My world slows down to the blood pumping through my body, the sensual seduction of his skin next to mine, the mindless abandon I feel when I drown in his dark eyes.
The safety I feel when his arms are around me.
The incomparable thrill of his body inside my own.
And the overwhelming rightness I feel nowhere but when I am with him.
“Yes, I will marry you, Roman Borovsky.” I put my hands on his face and draw it down to my own, my body needing his like a flower reaching for rain. “I will stand beside you forever, and help you build everything you dream of. And I will love you, with my whole heart, until the day I die.”
“You’re all in,” he says huskily, his good arm slipping around my waist and pulling me hard against him.
“I was all in from the moment you ordered your first coffee,” I whisper, feeling the delicious thrill start to uncurl in my belly.
“Is that right?” Roman chuckles, his lips drawing a trail of fire up my neck toward my mouth. “You mean that instead of trading insults with you, I could have just done this?” His mouth lands on mine, and I open beneath it with a small cry, my body already liquid heat in his embrace. His kiss is hungry and thorough, his tongue taking my mouth with a subtle power and intensity that leaves me shaking and panting, pressed hard against his naked chest. He is hot and restless under my touch, his skin like fire, his good hand roaming over the thin knit dress covering my ass in a way that makes me want to climb him like a fucking tree.
He slides the hem of my dress higher. Then he hits the bare skin at the top of my stocking, and his hand comes to a sudden halt while his mind assimilates what he’s feeling.
Then his palm splays over my thigh, his thumb tracing the frilled line of my garters slowly upward.
“I like these,” he murmurs in my ear. He raises my knee so my booted heel rests on a nearby chair. His thumb strokes the bared upper skin of my thigh, tantalizingly close to where I really need it. “Maybe we should spend more time in cold climates.”
Then his hand roams even higher, and I gasp as his thumb presses my swollen clit through the silk.

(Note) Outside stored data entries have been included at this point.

Definition TelemetryDistroNameKey := "telemetry.distro.name".
Definition withTelemetryDistroName (attrs : list (string * AttrValue)) (distroName : string)
    : list (string * AttrValue) :=
  if existsb (fun a => bool_decide (a.1 = TelemetryDistroNameKey)) attrs then attrs
  else attrs ++ [(TelemetryDistroNameKey, attribute_String distroName)].
Definition with_distro_name (s : Settings) (distroName : string) : Settings :=
  mkSettings (ServiceName s) (withTelemetryDistroName (ResourceAttributes s) distroName)
    (InitialConfig s) (TracesMap s) (LogsMap s).
Definition with_maps (o : Options) (s : Settings) : Settings :=
  mkSettings (ServiceName s) (ResourceAttributes s) (InitialConfig s) (opt_traces_map o) (opt_logs_map o).

(** ** Tracking *)

Definition index_add {K} `{Countable K} (k : K) (pid : Z) (d : instrumentationDetails)
    (ix : gmap K (gmap Z instrumentationDetails)) : gmap K (gmap Z instrumentationDetails) :=
  <[k := <[pid := d]> (default ∅ (ix !! k))]> ix.

(** [delete(ix[k], pid); if len(ix[k]) == 0 { delete(ix, k) }]. *)
Definition index_remove {K} `{Countable K} (k : K) (pid : Z)
    (ix : gmap K (gmap Z instrumentationDetails)) : gmap K (gmap Z instrumentationDetails) :=
  match ix !! k with
  | None => ix
  | Some inner => if decide (delete pid inner = ∅) then delete k ix else <[k := delete pid inner]> ix
  end.

Definition startTrackInstrumentation (pid : Z) (inst : option Instrumentation) (generics : list Instrumentation)
    (pd : ProcessDetails) (pg : ProcessGroup) (cg : ConfigGroup) (distribution : option OtelDistro) : M unit :=
  modify (fun m =>
    let prev := detailsByPid m !! pid in
    let prevHadInst := match prev with Some d => bool_decide (is_Some (distroInst d)) | None => false end in
    let d := mkDetails inst generics pd cg pg in
    let m' := with_indices m (<[pid := d]> (detailsByPid m)) (index_add cg pid d (detailsByConfigGroup m))
                (index_add pg pid d (detailsByProcessGroup m)) in
    match distribution with
    | None => m'
    | Some dist =>
        let a := metricsAttributeSet dist in
        match inst, prev with
        | None, None => with_metrics m' (instrumentedProcesses m) (counter_add (failedInstrumentations m) a 1)
        | None, Some _ => m'
        | Some _, _ =>
            if prevHadInst then m'
            else with_metrics m' (counter_add (instrumentedProcesses m) a 1) (failedInstrumentations m)
        end
    end).

Definition stopTrackInstrumentation (pid : Z) : M unit :=
  modify (fun m =>
    match detailsByPid m !! pid with
    | None => m
    | Some d => with_indices m (delete pid (detailsByPid m)) (index_remove (details_cg d) pid (detailsByConfigGroup m))
                  (index_remove (details_pg d) pid (detailsByProcessGroup m))
    end).

Definition close_all (insts : list Instrumentation) : M unit := for_each (fun i => tell (CClose i)) insts.

(** The loaded instrumentation of a process that exits is closed, and counted
    out under the distribution that its details name now: a nil distribution
    is dereferenced. *)
Definition close_distro (d : instrumentationDetails) : M unit :=
  match distroInst d with
  | None => mret tt
  | Some i =>
      tell (CClose i) ≫= fun _ =>
      distribution_of (details_pd d) ≫= fun r =>
      deref r.1 ≫= fun dist =>
      modify (fun m => with_metrics m (counter_add (instrumentedProcesses m) (metricsAttributeSet dist) (-1))
                         (failedInstrumentations m))
  end.

Definition cleanInstrumentation (pid : Z) : M unit :=
  gets (fun m => detailsByPid m !! pid) ≫= fun found =>
  match found with
  | None => mret tt
  | Some details =>
      close_distro details ≫= fun _ =>
      close_all (genericInsts details) ≫= fun _ =>
      tell (COnExit pid (details_pd details)) ≫= fun _ =>
      stopTrackInstrumentation pid
  end.

(** ** Instrumenting a process *)

Definition errNoInstrumentationFactory : error := ENew "no ebpf factory found".
Definition errFailedToGetDetails : error := ENew "failed to get details for process event".
Definition errFailedToGetDistribution : error := ENew "failed to get otel distribution for details".
Definition errFailedToGetConfigGroup : error := ENew "failed to get config group".
Definition errFailedToGetProcessGroup : error := ENew "failed to get process group".
Lemma close_distro_spec pid d m :
  inv m -> detailsByPid m !! pid = Some d ->
  returns (close_distro d)
    (fun _ m' => talks (genericInsts d ++ owned (delete pid (detailsByPid m))) (delete pid (detailsByPid m)) m m') m.
Proof.
  intros Hi Hd. unfold close_distro.
  assert (Hheld : inv_at (insts_of d ++ owned (delete pid (detailsByPid m))) (detailsByPid m) m).
  { eapply inv_held; [|exact Hi]. by apply owned_lookup. }
  assert (Hcount : forall l a, counted l a (detailsByPid m)
            = (if decide (counts l a d) then 1 else 0) + counted l a (delete pid (detailsByPid m))).
  { intros l a. by apply counted_delete. }
  unfold insts_of in Hheld. destruct (distroInst d) as [i|] eqn:Hdi.
  2:{ go_step. apply talks_refl. destruct Hheld as [I1 I2 I3 I4 I5 Ih I6]. split; try done.
      - transitivity (detailsByPid m); [apply delete_subseteq|done].
      - intros a. rewrite I6, Hcount. rewrite decide_False; [done|]. intros [[x Hx] _]. congruence. }
  go_step. apply tell_spec. simpl in Hheld.
  assert (Hm1 : inv_at (genericInsts d ++ owned (delete pid (detailsByPid m))) (detailsByPid m)
                 (with_calls m (CClose i :: calls m))).
  { eapply inv_grows; [exact Hheld|done|]. apply accounts_close, Hheld. }
  go_step. eapply distribution_spec; [exact Hm1|]. intros r m' Hr Ht Hres.
  destruct (inv_entries _ _ _ Hi pid d Hd) as [_ _ He].
  destruct He as [dist Hdist]; [by eexists|].
  rewrite (distribution_cached _ _ dist (inv_honest _ _ _ Hm1)) in Hr by (simpl; by right). subst r.
  cbn [fst]. go_step. go_step. go_step.
  destruct Ht as ([I1 I2 I3 I4 I5 Ih I6] & Hs & Hc). split_and!; [|exact Hs|intros c Hin; apply Hc; by right].
  split; simpl; try done.
  - transitivity (detailsByPid m); [apply delete_subseteq|exact I5].
  - eapply gauge_add; [exact I6|]. intros b. cbn. rewrite (Hcount (calls m') b).
    assert (Hcb : counts (calls m') b d <-> b = metricsAttributeSet dist).
    { unfold counts. rewrite Hdi, (distribution_cached _ _ dist Ih) by by apply Hres. simpl. naive_solver. }
    repeat case_decide; try lia; tauto.
Qed.

(** The process is gone; nothing else changed. *)
Definition cleaned (pid : Z) (m m' : manager) : Prop :=
  inv m' ∧ detailsByPid m' = delete pid (detailsByPid m) ∧ (forall c, c ∈ calls m -> c ∈ calls m').

Lemma clean_spec pid m : inv m -> returns (cleanInstrumentation pid) (fun _ m' => cleaned pid m m') m.
Proof.
  intros Hi. unfold cleanInstrumentation. go_step. go_step.
  destruct (detailsByPid m !! pid) as [d|] eqn:Hd.
  2:{ go_step. split_and!; [done|by rewrite delete_id|done]. }
  go_step. eapply returns_mono; [by apply close_distro_spec|]. intros u1 m1 T1.
  go_step. eapply returns_mono; [apply close_all_spec, T1|]. intros u2 m2 T2.
  go_step. apply tell_spec. unfold stopTrackInstrumentation. go_step.
  assert (T3 : talks (owned (delete pid (detailsByPid m))) (delete pid (detailsByPid m)) m
                 (with_calls m2 (COnExit pid (details_pd d) :: calls m2))).
  { eapply talks_trans; [exact T1|]. eapply talks_trans; [exact T2|]. apply talks_neutral; [done|done|apply T2]. }
  set (m3 := with_calls m2 _) in *. clearbody m3. clear T1 T2.
  destruct T3 as ([I1 I2 I3 I4 I5 Ih I6] & (E1 & E2 & E3) & Hc). rewrite E1, Hd. split_and!; simpl.
  - split; simpl; rewrite E1 in *; try done.
    + by apply index_remove_ok.
    + by apply index_remove_ok.
    + intros p e [_ Hp]%lookup_delete_Some. by eapply I4.
  - done.
  - exact Hc.
Qed.

(** ** Creating and loading *)

Definition loadable (i : Instrumentation) (m : manager) : Prop :=
  i ∈ created (calls m) ∧ i ∉ loaded (calls m).

Lemma create_spec g n pid s held live m (Q : error + Instrumentation -> manager -> Prop) :
  inv_at held live m ->
  (forall r m', talks held live m m' -> (forall i, r = inr i -> loadable i m') -> Q r m') ->
  returns (call (fun l => CreateInstrumentation l g n pid s) (CCreate g n pid s)) Q m.
Proof.
  intros Hi HQ. apply call_spec. intros r Hr. apply HQ; [by apply talks_neutral|].
  intros i ->. apply create_fresh in Hr; [|apply Hi]. split; [left|]. simpl.
  intros Hl. by apply Hr, (acc_created _ _ (inv_accounts _ _ _ Hi)).
Qed.

Lemma load_spec i held live m (Q : option error -> manager -> Prop) :
  inv_at held live m -> loadable i m ->
  (forall err m', talks (match err with None => i :: held | Some _ => held end) live m m' -> Q err m') ->
  returns (call (fun l => Load l i) (CLoad i)) Q m.
Proof.
  intros Hi [Hc Hl] HQ. apply call_spec. intros r _. apply HQ. apply talks_cons.
  eapply inv_grows; [exact Hi|done|]. destruct r.
  - apply accounts_load_failed; [done..|apply Hi].
  - apply accounts_load; [done..|apply Hi].
Qed.

Lemma load_generic_spec pid s names held live m :
  inv_at held live m ->
  returns (load_generic pid s names) (fun insts m' => talks (insts ++ held) live m m') m.
Proof.
  revert held m. induction names as [|n names IH]; intros held m Hi; cbn [load_generic].
  { by apply returns_ret, talks_refl. }
  go_step. apply (create_spec _ _ _ _ _ _ _ _ Hi). intros r m1 T1 Hr.
  assert (Hskip : returns (load_generic pid s names) (fun insts m' => talks (insts ++ held) live m m') m1).
  { eapply returns_mono; [apply IH, T1|]. intros insts m' T. by eapply talks_trans. }
  destruct r as [e|i]; [exact Hskip|].
  go_step. apply (load_spec i held live m1); [apply T1|by apply Hr|]. intros err m2 T2.
  destruct err as [e|].
  - eapply returns_mono; [apply IH, T2|]. intros insts m' T.
    eapply talks_trans; [exact T1|]. eapply talks_trans; [exact T2|exact T].
  - go_step. apply tell_spec. go_step.
    assert (T3 : talks (i :: held) live m2 (with_calls m2 (CRun i :: calls m2))).
    { apply talks_run; [left|apply T2]. }
    eapply returns_mono; [apply IH, T3|]. intros insts m' T. go_step.
    assert (TT : talks (insts ++ i :: held) live m m').
    { eapply talks_trans; [exact T1|]. eapply talks_trans; [exact T2|]. by eapply talks_trans. }
    destruct TT as (It & St & Ct). split_and!; [|exact St|exact Ct].
    eapply inv_held; [|exact It]. simpl. symmetry. apply Permutation_middle.
Qed.

(** ** Tracking *)

Lemma start_spec pid inst generics pd pg cg dist held m :
  inv_at held (detailsByPid m) m ->
  held ≡ₚ option_list inst ++ generics ++ owned (delete pid (detailsByPid m)) ->
  (forall d0, detailsByPid m !! pid = Some d0 -> distroInst d0 = None ∧ details_cg d0 = cg ∧ details_pg d0 = pg) ->
  pd_ConfigGroup pd = inr cg -> pd_ProcessGroup pd = inr pg ->
  (is_Some inst -> exists d, dist = Some d ∧ CDistribution pd (Some d, None) ∈ calls m) ->
  returns (startTrackInstrumentation pid inst generics pd pg cg dist)
    (fun _ m' => inv m' ∧ detailsByPid m' = <[pid := mkDetails inst generics pd cg pg]> (detailsByPid m)
                 ∧ calls m' = calls m) m.
Proof.
  intros Hi Hheld Hprev Hcg Hpg Hdist. set (dnew := mkDetails inst generics pd cg pg).
  unfold startTrackInstrumentation. go_step. fold dnew.
  assert (Hcount : forall a, counted (calls m) a (<[pid := dnew]> (detailsByPid m))
            = (if decide (counts (calls m) a dnew) then 1 else 0) + counted (calls m) a (detailsByPid m)).
  { intros a. rewrite counted_insert, counted_uncounted; [done|]. intros d Hd. by destruct (Hprev d Hd). }
  assert (Hinv : forall m', detailsByPid m' = <[pid := dnew]> (detailsByPid m) ->
            detailsByConfigGroup m' = index_add cg pid dnew (detailsByConfigGroup m) ->
            detailsByProcessGroup m' = index_add pg pid dnew (detailsByProcessGroup m) ->
            calls m' = calls m ->
            (forall a, default 0%Z (instrumentedProcesses m' !! a)
                       = Z.of_nat (counted (calls m) a (<[pid := dnew]> (detailsByPid m)))) -> inv m').
  { destruct Hi as [I1 I2 I3 I4 I5 Ih I6]. intros m' E1 E2 E3 E4 Hg. split; rewrite ?E1, ?E2, ?E3, ?E4; try done.
    - apply (index_add_ok details_cg); [done|]. intros d0 Hd0. by destruct (Hprev d0 Hd0) as (_ & -> & _).
    - apply (index_add_ok details_pg); [done|]. intros d0 Hd0. by destruct (Hprev d0 Hd0) as (_ & _ & ->).
    - eapply accounts_perm; [|exact I3]. rewrite Hheld, owned_insert. unfold insts_of. simpl. by rewrite app_assoc.
    - intros p d. destruct (decide (p = pid)) as [->|Hp].
      + rewrite lookup_insert_eq. intros [= <-]. split; simpl; try done.
        intros Hs. destruct (Hdist Hs) as (d & _ & Hin). by exists d.
      + rewrite lookup_insert_ne by done. apply I4. }
  assert (Hprev_none : match detailsByPid m !! pid with Some d => bool_decide (is_Some (distroInst d)) | None => false end = false).
  { destruct (detailsByPid m !! pid) as [d0|] eqn:Hd0; [|done]. destruct (Hprev d0 eq_refl) as [-> _]. done. }
  destruct inst as [i|].
  - destruct (Hdist ltac:(by eexists)) as (d & -> & Hin). rewrite Hprev_none.
    split_and!; [|done|done]. apply Hinv; try done. cbn [instrumentedProcesses with_metrics].
    eapply gauge_add; [apply Hi|]. intros a. cbn beta. rewrite Hcount.
    assert (Ha : counts (calls m) a dnew <-> a = metricsAttributeSet d).
    { unfold counts, dnew. simpl. rewrite (distribution_cached _ _ d (inv_honest _ _ _ Hi) Hin). simpl. naive_solver. }
    repeat case_decide; try lia; tauto.
  - assert (Hno : forall a, Z.of_nat (counted (calls m) a (<[pid := dnew]> (detailsByPid m)))
                  = default 0%Z (instrumentedProcesses m !! a)).
    { intros a. rewrite Hcount, decide_False; [by rewrite (inv_gauge _ _ _ Hi)|]. by intros [[x Hx] _]. }
    destruct dist as [d|]; [destruct (detailsByPid m !! pid)|];
      (split_and!; [|done|done]); apply Hinv; try done; intros a; by rewrite Hno.
Qed.

(** ** Instrumenting one process *)

(** The groups of the details are those under which the process is tracked. *)
Definition compatible (m : manager) (pid : Z) (pd : ProcessDetails) : Prop :=
  forall d cg pg, detailsByPid m !! pid = Some d -> pd_ConfigGroup pd = inr cg -> pd_ProcessGroup pd = inr pg ->
    details_cg d = cg ∧ details_pg d = pg.

(** What an attempt on [pid] keeps: the other processes, what is attached to
    this one, and the invariant. *)
Record attempted (pid : Z) (m m' : manager) : Prop := {
  att_inv : inv m';
  att_others p : p <> pid -> detailsByPid m' !! p = detailsByPid m !! p;
  att_kept d : detailsByPid m !! pid = Some d -> exists d', detailsByPid m' !! pid = Some d'
    ∧ genericInsts d' = genericInsts d ∧ details_cg d' = details_cg d ∧ details_pg d' = details_pg d
    ∧ (is_Some (distroInst d) -> d' = d);
  att_calls c : c ∈ calls m -> c ∈ calls m'
}.

Lemma attempted_same pid m m' live : talks (owned (detailsByPid m)) live m m' -> live = detailsByPid m -> attempted pid m m'.
Proof.
  intros (Hi & (E1 & E2 & E3) & Hc) ->. split.
  - unfold inv. by rewrite E1.
  - by rewrite E1.
  - intros d Hd. exists d. by rewrite E1.
  - exact Hc.
Qed.

Lemma attempted_trans pid m1 m2 m3 : attempted pid m1 m2 -> attempted pid m2 m3 -> attempted pid m1 m3.
Proof.
  intros [_ O1 K1 C1] [Iv O2 K2 C2]. split; auto.
  - intros p Hp. by rewrite O2, O1.
  - intros d Hd. destruct (K1 d Hd) as (d1 & Hd1 & ? & ? & ? & F1). destruct (K2 d1 Hd1) as (d2 & Hd2 & ? & ? & ? & F2).
    exists d2. split_and!; try congruence. intros Hs. pose proof (F1 Hs) as ->. by apply F2.
Qed.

“You know, I planned to fuck you hard and fast.” Roman’s thumb makes tiny movements that have me gasping, aware of every slight change in pressure. “I pictured you naked the entire flight over here, and every moment since. I thought I needed you too badly to wait. I wanted to just get my cock inside you.”
Oh, God.
My hips jerk toward him, my knee opening wider, aching for more than just his thumb. I want my underwear off. I want his mouth, his cock. I want him against me.
“But now that I have you here,” he goes on, swiping a slick of moisture from my inner thigh, “I don’t want to rush a single moment.” Suddenly his hands are gone. My eyes fly open to find him staring at me, his arousal blatant beneath his suit pants. My dress is hitched up to my waist, so I’m standing with one high-heeled boot up on a chair, exposing my soaked underwear over my garter and stockings.
“Lose the dress,” he says roughly.
My skin on fire, trembling as if it were my first time, I pull the dress over my head, revealing the black silk-and-lace bra that matches the rest of my lingerie.
“You know,” he says in a low voice, “this reminds me a lot of the first time I ever fucked you. Do you remember that night, Miss Petrovsky?”
Heat rushes between my legs. “I remember,” I say breathlessly.